(* ===== verification/Cards.v ===== *)
(** * internal/controlplane/api_cards.go and internal/db/bulk_import.go

    Creating, changing, deleting and importing cards, and groups of cards.
    The table cards has a primary key and three unique columns; deleting a
    card also deletes its targets and memberships.  What encoding/csv reads
    from an upload is a parameter: the results of its successive calls of [Read].
    [cardKeys] says whether the key store is present: its writes go to the same
    table, outside the transaction of the handler. *)

From S2P Require Import Prelude Effects Models Pipeline Store HexUtil StateWriter Sql QueryStore Executor CampaignControl CardKeyStore Api.

(** ** The table cards *)

(** Rows that a unique column cannot both hold. *)
Definition sameIdentity (a b : Card.t) : Prop :=
  Card.ICCID a = Card.ICCID b \/ Card.IMSI a = Card.IMSI b \/ Card.MSISDN a = Card.MSISDN b.
#[global] Instance sameIdentity_dec a b : Decision (sameIdentity a b).
Proof. unfold sameIdentity. apply _. Defined.

Definition conflicts (t : gmap string Card.t) (c : Card.t) : Prop :=
  is_Some (t !! Card.ID c) \/ Exists (fun kv => sameIdentity c (snd kv)) (map_to_list t).
#[global] Instance conflicts_dec t c : Decision (conflicts t c).
Proof. unfold conflicts. apply _. Defined.

Definition cardStatuses : list string := ["active"; "inactive"; "blocked"].
Definition checkViolation : goerr := Errorf "new row for relation violates check constraint" [].

Definition profileKnown (d : Database) (c : Card.t) : Prop := is_Some (profiles_tbl d !! Card.ProfileID c).
#[global] Instance profileKnown_dec d c : Decision (profileKnown d c).
Proof. unfold profileKnown. apply _. Defined.

Definition cardsDb (a : Api) : Database := db (cp_sys (ap_ctl a)).
Definition putCards (t : gmap string Card.t) (a : Api) : Api :=
  set_ap_sys (set_db (set_cards (fun _ => t) (cardsDb a)) (cp_sys (ap_ctl a))) a.

(** [tx.Create(&card)] *)
Definition createCardRow (c : Card.t) : AM unit :=
  do! fault <- ask sys_fault;
  match fault with
  | Some e => merr e
  | None =>
      do! d <- gets cardsDb;
      if negb (bool_decide (Card.Status c ∈ cardStatuses)) then merr checkViolation
      else if bool_decide (conflicts (cards d) c) then merr duplicateKey
      else if negb (bool_decide (profileKnown d c)) then merr foreignKey
      else modify (putCards (<[Card.ID c := c]> (cards d)))
  end.

Definition lowerByte (b : Z) : Z := if (65 <=? b) && (b <=? 90) then b + 32 else b.

(** [strings.ToLower] on UTF-8 as far as ASCII results go: two letters outside ASCII,
    U+0130 and U+212A, have an ASCII lower case; the others are left as they are. *)
Fixpoint lowerBytes (l : list Z) : list Z :=
  match l with
  | [] => []
  | b :: rest =>
      match rest with
      | 176 :: tail => if b =? 196 then 105 :: lowerBytes tail else lowerByte b :: lowerBytes rest
      | 132 :: 170 :: tail => if b =? 226 then 107 :: lowerBytes tail else lowerByte b :: lowerBytes rest
      | _ => lowerByte b :: lowerBytes rest
      end
  end.

Definition toLower (s : string) : string := bytes_string (lowerBytes (string_bytes s)).

(** [strings.ToLower(err.Error())] against the texts of unique violations. *)
Definition isUniqueConstraintError (e : goerr) : bool :=
  let msg := toLower (Error e) in
  contains msg "duplicate key value" || contains msg "unique constraint failed" || contains msg "violates unique constraint".

(** [tx := a.db.Begin()]: the statements of a transaction that could not begin fail with its error. *)
Definition inTx {A} (begin : option goerr) (m : AM A) : AM A :=
  match begin with Some e => merr e | None => m end.

Definition rollback (saved : Tables) : AM unit := modify (setTables saved).

(** [tx.Commit().Error] *)
Definition commit (saved : Tables) : AM (res unit) :=
  do! fault <- ask sys_fault;
  match fault with
  | Some e => do! _ <- rollback saved; ret (Err e)
  | None => ret (Ok tt)
  end.

(** ** CreateCard *)

Record CreateCardRequest := mkCreateCardRequest {
  cc_ICCID : string;
  cc_IMSI : string;
  cc_MSISDN : string;
  cc_ProfileID : string;
  cc_EncKey : string;
  cc_AuthKey : string;
  cc_KEK : string;
  cc_Status : string
}.

(** [hexutil.Decode] with an early return. *)
Definition decodeKey (s msg : string) : AM (Response.t + list Z) :=
  ret (match Decode s with Ok b => inr b | _ => inl (errorResponse 400 msg) end).

Section CardHandlers.
Context (parse castUUID : string -> option string) (cardKeys : bool).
────────────────────
What is being asked -
Transcribe each entry exactly.

Result -
(* ===== verification/Cards.v ===== *)
(** * internal/controlplane/api_cards.go and internal/db/bulk_import.go

    Creating, changing, deleting and importing cards, and groups of cards.
    The table cards has a primary key and three unique columns; deleting a
    card also deletes its targets and memberships.  What encoding/csv reads
    from an upload is a parameter: the results of its successive calls of [Read].
    [cardKeys] says whether the key store is present: its writes go to the same
    table, outside the transaction of the handler. *)

From S2P Require Import Prelude Effects Models Pipeline Store HexUtil StateWriter Sql QueryStore Executor CampaignControl CardKeyStore Api.

(** ** The table cards *)

(** Rows that a unique column cannot both hold. *)
Definition sameIdentity (a b : Card.t) : Prop :=
  Card.ICCID a = Card.ICCID b \/ Card.IMSI a = Card.IMSI b \/ Card.MSISDN a = Card.MSISDN b.
#[global] Instance sameIdentity_dec a b : Decision (sameIdentity a b).
Proof. unfold sameIdentity. apply _. Defined.

Definition conflicts (t : gmap string Card.t) (c : Card.t) : Prop :=
  is_Some (t !! Card.ID c) \/ Exists (fun kv => sameIdentity c (snd kv)) (map_to_list t).
#[global] Instance conflicts_dec t c : Decision (conflicts t c).
Proof. unfold conflicts. apply _. Defined.

Definition cardStatuses : list string := ["active"; "inactive"; "blocked"].
Definition checkViolation : goerr := Errorf "new row for relation violates check constraint" [].

Definition profileKnown (d : Database) (c : Card.t) : Prop := is_Some (profiles_tbl d !! Card.ProfileID c).
#[global] Instance profileKnown_dec d c : Decision (profileKnown d c).
Proof. unfold profileKnown. apply _. Defined.

Definition cardsDb (a : Api) : Database := db (cp_sys (ap_ctl a)).
Definition putCards (t : gmap string Card.t) (a : Api) : Api :=
  set_ap_sys (set_db (set_cards (fun _ => t) (cardsDb a)) (cp_sys (ap_ctl a))) a.

(** [tx.Create(&card)] *)
Definition createCardRow (c : Card.t) : AM unit :=
  do! fault <- ask sys_fault;
  match fault with
  | Some e => merr e
  | None =>
      do! d <- gets cardsDb;
      if negb (bool_decide (Card.Status c ∈ cardStatuses)) then merr checkViolation
      else if bool_decide (conflicts (cards d) c) then merr duplicateKey
      else if negb (bool_decide (profileKnown d c)) then merr foreignKey
      else modify (putCards (<[Card.ID c := c]> (cards d)))
  end.

Definition lowerByte (b : Z) : Z := if (65 <=? b) && (b <=? 90) then b + 32 else b.

(** [strings.ToLower] on UTF-8 as far as ASCII results go: two letters outside ASCII,
    U+0130 and U+212A, have an ASCII lower case; the others are left as they are. *)
Fixpoint lowerBytes (l : list Z) : list Z :=
  match l with
  | [] => []
  | b :: rest =>
      match rest with
      | 176 :: tail => if b =? 196 then 105 :: lowerBytes tail else lowerByte b :: lowerBytes rest
      | 132 :: 170 :: tail => if b =? 226 then 107 :: lowerBytes tail else lowerByte b :: lowerBytes rest
      | _ => lowerByte b :: lowerBytes rest
      end
  end.

Definition toLower (s : string) : string := bytes_string (lowerBytes (string_bytes s)).

(** [strings.ToLower(err.Error())] against the texts of unique violations. *)
Definition isUniqueConstraintError (e : goerr) : bool :=
  let msg := toLower (Error e) in
  contains msg "duplicate key value" || contains msg "unique constraint failed" || contains msg "violates unique constraint".

(** [tx := a.db.Begin()]: the statements of a transaction that could not begin fail with its error. *)
Definition inTx {A} (begin : option goerr) (m : AM A) : AM A :=
  match begin with Some e => merr e | None => m end.

Definition rollback (saved : Tables) : AM unit := modify (setTables saved).

(** [tx.Commit().Error] *)
Definition commit (saved : Tables) : AM (res unit) :=
  do! fault <- ask sys_fault;
  match fault with
  | Some e => do! _ <- rollback saved; ret (Err e)
  | None => ret (Ok tt)
  end.

(** ** CreateCard *)

Record CreateCardRequest := mkCreateCardRequest {
  cc_ICCID : string;
  cc_IMSI : string;
  cc_MSISDN : string;
  cc_ProfileID : string;
  cc_EncKey : string;
  cc_AuthKey : string;
  cc_KEK : string;
  cc_Status : string
}.

(** [hexutil.Decode] with an early return. *)
Definition decodeKey (s msg : string) : AM (Response.t + list Z) :=
  ret (match Decode s with Ok b => inr b | _ => inl (errorResponse 400 msg) end).

Section CardHandlers.
Context (parse castUUID : string -> option string) (cardKeys : bool).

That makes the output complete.